▶ **Assignment**: Restate word for word the entries below, starting with the line with "another commutes with" and continuing through the line with "Open Scope string_scope.". Include both of those lines and no others.

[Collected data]
────────────────────────────────────────

(** * Truth table generator: the logic core of [truth_table_generator.py]

    A shallow embedding of [LogicalExpression] (variable extraction, operator
    rewriting, evaluation by text substitution and [eval]) and of the parts of
    [TruthTableGenerator] that compute: [create_truth_table],
    [analyze_expression], [identify_binary_operation] and the control flow of
    [generate_truth_table].  Of the report, the satisfying assignments it
    lists; of the plots, the data they are drawn from: the bars of
    [create_1d_visualization], the points of [create_2d_3d_plot], the
    vertices and edges of [create_3d_cube_plot], the choice made by
    [create_3d_plot] and the integer branch of [create_hypercube_projection].
    Widgets, colours, the floating-point projection and the animation thread
    are not modelled.

    Conventions.
    - A Python [str] is a [string]: the sequence of the bytes of its UTF-8
      encoding.  Replacing one valid UTF-8 substring by another commutes with
      the encoding, so [replace] on bytes is [str.replace] on code points.
      [upper], [\d] and [\s] are the ASCII ones; every text evaluated
      concretely below is ASCII.
    - A one-character [str] (a variable name) is its character, an [ascii].
    - A Python [int] is a [Z], a [bool] a [bool]; [int(b)] is [Z.b2z b].
    - A call that can raise returns an [outcome].
    - [eval] is the interpreter's and a parameter of the functions that call
      it, a function of the string it is given; a call of it returns a value
      or raises.  General statements hold
      for every such [eval].  Statements about particular texts hold for every
      [eval] that agrees with [py_eval], a model of Python's evaluation of the
      expressions the program builds from logical texts. *)

From Stdlib Require Import String Ascii List ZArith Lia Bool Arith Sorted.
Import ListNotations.
Open Scope string_scope.
Open Scope nat_scope.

────────────────────────────────────────

▶ **Solution**:
      encoding.  Replacing one valid UTF-8 substring by another commutes with
      the encoding, so [replace] on bytes is [str.replace] on code points.
      [upper], [\d] and [\s] are the ASCII ones; every text evaluated
      concretely below is ASCII.
    - A one-character [str] (a variable name) is its character, an [ascii].
    - A Python [int] is a [Z], a [bool] a [bool]; [int(b)] is [Z.b2z b].
    - A call that can raise returns an [outcome].
    - [eval] is the interpreter's and a parameter of the functions that call
      it, a function of the string it is given; a call of it returns a value
      or raises.  General statements hold
      for every such [eval].  Statements about particular texts hold for every
      [eval] that agrees with [py_eval], a model of Python's evaluation of the
      expressions the program builds from logical texts. *)

From Stdlib Require Import String Ascii List ZArith Lia Bool Arith Sorted.
Import ListNotations.
Open Scope string_scope.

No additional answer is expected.